But let’s stop a moment and talk about Hendrix’s art. How do you describe it, really? The man cultivates a style that I’ve been struggling to categorize for years. Were I better acquainted with the history of design I might be able to put it into words. I mean, with its heavy reliance on typography (far more than any other American children’s illustrator I’ve ever encountered) you could say that Hendrix is a ribald combination of Joe Sacco, 1920s Soviet art, and P.T. Bridgeport. Hendrix would probably add influences like Josh Cochran and Al Parker, but while I see where he’s coming from, his style is entirely his own. How he brings this style to bear on a work of nonfiction is particularly interesting when you consider that even five years ago I doubt he could have gotten this book published in this form. Neither fish nor fowl, it isn’t a graphic novel nor a straight block of text. Its intermingling of image and words is a uniquely 21st century creation of a post-Brian Selznick era. And what art it is. It’s not just the typography, beautiful though that might be. Look at the way he draws you close then casts you at a distance, looking down on the action from above. Look at the plethora of maps, graphs, and comic panels. Look at how he renders Dietrich, making the reflection on the man’s lenses obscure his eyes. Why does Hendrix do this? Scott McCloud once pointed out that when you simplify a drawn character, the process of that simplification makes the character more relatable to the reader. When you can’t see Dietrich’s eyes you can ascribe any thought you want to his frame. Notice too that the glasses appear when he’s coming to America, where his eyes will be opened in a different sense. It all comes together.
I mentioned earlier that a lot of kids have a great and abiding affection for WWII, the easiest of the relatively recent wars to comprehend. WWI, in contrast, is a mess that I may still not fully understand to this day. Fortunately, comics have come to provide an ideal method for parsing out complex historical ideas. Take Nathan Hale’s Treaties, Trenches, Mud, and Blood. That was an entire book where WWI’s participants were reduced to animals and critters (bulldogs are England, cocks are France, bunnies are America, etc.) and it worked. Hendrix in The Faithful Spy finds himself with a different problem. He cannot explain Hitler’s rise without delving into WWI and its aftermath. But explaining the WHOLE war would bog down the story. This isn’t supposed to be a treatise on the Kaiser, after all. It’s about Bonhoeffer! So what to do? The solution Hendrix hits on is to reduce WWI to a single two-page spread with mixed results. Certainly, he is able to create something visual that hints at the horrors of the time and the toll it took on the German people. To do this, though, he must cram a lot in. Tiny text, a sidebar that explains the cost of inflation between 1921 to November 1923, a mention of the end of the Monarchy, sanctions, defeat, and the Treaty of Versailles . . . it’s a lot to take it. Maybe too much. May as well just hand them the Hale book at that point. The important thing is to know that it happened.

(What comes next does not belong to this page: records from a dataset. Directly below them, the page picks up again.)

(* ===== verification/RelayState.v ===== *)
(** * The relay service (relay/src/config.rs, relay/src/main.rs)

    Configuration, the shared [AppState], and the three socket handlers up to the
    point where a tunnel's two handlers meet (that part is [Tunnel]).  JSON, JWT,
    base64, URLs and the constant-time comparison are crates: the class
    [RelayCrates].  A handler is split where it awaits while other handlers run:
    each piece is one atomic change of the shared state. *)

From S2P Require Import Prelude RustStd ThirdParty Fs Net SessionState RelayTokens Tunnel.

Local Open Scope string_scope.
Local Open Scope Z_scope.

(** ** Configuration *)
Record RelayConfig := mkRelayConfig {
  rc_bind_address : string;
  rc_port : Z;
  rc_handshake_timeout_seconds : Z;
  rc_public_hostname : option string;
  rc_registration_secrets : gmap Uuid string;
  rc_tls_cert_path : option string;
  rc_tls_key_path : option string;
}.

Definition default_bind_address : string := "0.0.0.0".
Definition default_port : Z := 443.
Definition default_handshake_timeout_seconds : Z := 5.

(** The table of a configuration file, each key absent or decoded. *)
Record RawRelayConfig := mkRawRelayConfig {
  rrc_bind_address : option string;
  rrc_port : option Z;
  rrc_handshake_timeout_seconds : option Z;
  rrc_public_hostname : option string;
  rrc_registration_secrets : option (gmap Uuid string);
  rrc_tls_cert_path : option string;
  rrc_tls_key_path : option string;
}.

Definition de_relay_config (r : RawRelayConfig) : RelayConfig :=
  mkRelayConfig (default default_bind_address (rrc_bind_address r)) (default default_port (rrc_port r))
    (default default_handshake_timeout_seconds (rrc_handshake_timeout_seconds r)) (rrc_public_hostname r)
    (default ∅ (rrc_registration_secrets r)) (rrc_tls_cert_path r) (rrc_tls_key_path r).

(** [toml::from_str] up to the table is the parameter [parse]. *)
Definition load_config (parse : string → option RawRelayConfig) (ans : bool) (path : string) (fs : FileSystem)
    : result string RelayConfig :=
  contents ← ok_or (fs_read_to_string ans path fs) (String.append "Failed to read " path);
  raw ← ok_or (parse contents) (String.append "Failed to parse relay config " path);
  Ok (de_relay_config raw).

Undoubtedly the Christianity in the book is going to catch some folks by surprise. Never mind the word Faithful in the title. Never mind the cross floating there in the dead, smack center of the cover. They’re going to be surprised. Hendrix is Christian himself, and I suspect only he could have brought Dietrich’s works to life. After all, the book covers an amazing array of information about its subject’s beliefs. There is Dietrich’s early decision that the true church of God would have to be a revolutionary body. His understand that “a real faith demanded action or it was no faith at all.” And, most important of all, the central theological question of whether or not God would forgive the murderer of a tyrant. “Are there moments in history when ethical people must take extreme actions, even if those are against their moral code?” The fact of the matter is that the central idea at the heart of Bonhoeffer’s life is this question: What the duty of a single Christian, of an average human, in the face of overwhelming evil?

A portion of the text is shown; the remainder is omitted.